In the forum, Mr. Dominguez enumerated the government’s action on businesses’ recommendations since the first Sulong event in 2016, including the first of up to five planned tax reform packages, Ease of Doing Business Act and the national identification system that were enacted in December 2017, May and August, respectively.
At the same time, he said that elevated inflation has been the focus of “the most severe criticism” that the government has received so far, caused largely by developments beyond government control like the spike in world oil prices and US monetary tightening that weakened the peso.
The government “moved very quickly”, Mr. Dominguez said, by raising benchmark interest rates by a total of 175 basis points so far since May and issued administrative orders to boost food supply by unclogging distribution bottlenecks.
And while Dubai crude prices — Asia’s benchmark — have lately been on the way down, Malacañang has so far stood by its decision to hold off implementation of the additional P2 per liter fuel excise tax that should kick in starting January 2019.
“There’s a relief because prices are down.
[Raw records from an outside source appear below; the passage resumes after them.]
Lemma encode_texture_contract given fuel texture ts :
  run_of (in_contract given) (encode_texture fuel texture ts) (delivered ts given).
Proof.
  unfold encode_texture.
  apply run_get. intros self. set (tr := activation self).
  assert (Hself : forall s, in_contract given s /\ fst s = self -> in_contract given s) by by intros s [].
  destruct (asynchronous self) eqn:Hasync; [|intros s [Hs <-]; by rewrite (is_async _ _ _ Hs) in Hasync].
  eapply run_weaken with (P := in_contract given); [|exact Hself|done]. clear Hself Hasync.
  eapply run_bind with (R := fun _ => in_contract given); [by intros ?|done..|]. intros _.
  eapply run_bind with (R := fun _ => in_contract given); [by intros ?|done..|]. intros d.
  eapply run_bind with (R := fun _ => in_contract given); [apply contract_world; intros; apply tally_dxgi_sample|done..|].
  intros sample. unfold encode_texture_async.
  eapply run_bind with (R := fun _ => in_contract given); [apply (contract_world given (fun _ => now_io)); auto with io|done..|].
  intros start. eapply run_bind; [apply await_input_contract|by intros ?? []..|]. intros ?. cbn [accepted].
  eapply run_bind with (R := fun _ => in_contract given); [|done..|].
  { intros s [Hs Hr]. apply submit_contract. auto. }
  intros ?. eapply run_bind with (R := fun r s => in_contract given s /\
    (accepted r = true -> matching ts (pending_outputs (fst s)) = true)); [|by intros ?? []..|].
  - eapply run_weaken; [apply (await_output_contract given fuel _ ts false)| |intros r s2 Hs2; exact Hs2].
    intros s2 Hs2. by split.
  - intros ?. cbn [accepted]. intros s2 [Hs2 Hm]. apply drain_contract. auto.
Qed.

(** What the caller was given by a run of textures. *)
Definition returned (rs : list (outcome string (list EncodedAccessUnit.t))) : list EncodedAccessUnit.t :=
  concat (map (fun r => match r with Ok units => units | _ => [] end) rs).

(** A batch answers its texture: some unit is not older. *)
Definition answers (job : Texture2D.t * Z) (r : outcome string (list EncodedAccessUnit.t)) : Prop :=
  match r with
  | Ok units => exists u time, u ∈ units /\ EncodedAccessUnit.timestamp_100ns u = Some time /\ snd job <= time
  | _ => True
  end.

Lemma matching_not_older ts units : matching ts units = true ->
  exists u time, u ∈ units /\ EncodedAccessUnit.timestamp_100ns u = Some time /\ ts <= time.
Proof.
  intros (u & Hin & Ht)%existsb_exists. apply list_elem_of_In in Hin.
  destruct (EncodedAccessUnit.timestamp_100ns u) as [time|] eqn:Hu; [|done]. apply Z.leb_le in Ht. by exists u, time.
Qed.
(** ** The endpoints of an accessory *)

Definition bulk_addresses (input : bool) (setting : UsbInterface.t) : list Z :=
  map UsbEndpoint.address
    (List.filter (fun e => UsbEndpoint.bulk e && Bool.eqb (UsbEndpoint.input e) input) (UsbInterface.endpoints setting)).
Definition largest_packet (endpoints : list UsbEndpoint.t) : Z :=
  fold_right Z.max 0 (map UsbEndpoint.max_packet_size (List.filter UsbEndpoint.bulk endpoints)).

Lemma scan_endpoints_spec endpoints : forall input output size, 0 <= size ->
  scan_endpoints endpoints input output size =
  (match input with Some a => Some a | None => head (bulk_addresses true (UsbInterface.mk 0 endpoints)) end,
   match output with Some a => Some a | None => head (bulk_addresses false (UsbInterface.mk 0 endpoints)) end,
   Z.max size (largest_packet endpoints)).
Proof.
  unfold bulk_addresses, largest_packet. cbn [UsbInterface.endpoints].
  induction endpoints as [|[address [] inward packet] endpoints IH]; intros input output size Hs; cbn.
  - rewrite Z.max_l by lia. by destruct input, output.
  - destruct inward; rewrite IH by lia; cbn; rewrite Z.max_assoc; by destruct input, output.
  - by rewrite IH.
Qed.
We are currently again reviewing it. This is a totally unexpected development although it’s a pleasant development. We are currently reviewing the situation especially now that prices have gone down to $55 per barrel, or thereabouts. So that’s going to have a big effect on the reduction in inflation,” Mr. Dominguez said.
“The President has approved it (fuel excise tax hike suspension) already, but again we have to look at the facts on the ground. But most likely we will do it. It will depend on the prices: supposing it will go up to $90? Everything is possible because we cannot project. Less than 60 days ago, we’re talking that we thought prices will go at that level, but we have a pleasant surprise. Sometimes the market is wrong.”
Bangko Sentral ng Pilipinas Deputy Governor Diwa C. Guinigundo and Budget Secretary Benjamin E. Diokno meanwhile said that the economy is expected to continue growing at a robust pace as macroeconomic fundamentals remain intact.
The central bank official dismissed concerns the economy may already be overheating — as evidenced partly by inflation that has lately been breaching the official 2-4% full-year 2018 target range — noting that credit growth has been growing parallel with economic growth and that inflation has already peaked.
He also noted that the growing current account deficit has been fueled by “strong appetite for imports due to economic growth,” as shown in the surge in imports of capital goods, raw materials, and intermediate goods, which will be “exports in the future, eventually alleviating the current account deficit.”
“I think we can expect that the economy will continue to grow based on the target of the government between 7-8% in 2019 and 2020. Now will this amount result in overheating? We don’t think so because inflation is derived from supply sources; when you have overheating, inflation comes from the demand side. Second both our liquidity and domestic credit growth are consistent with the growing economy, you expect both the growth of domestic credit and monetary aggregates to continue growing because the economy is expanding. Overheating is not relevant or a problem in the Philippines at this point,” Mr. Guinigundo explained.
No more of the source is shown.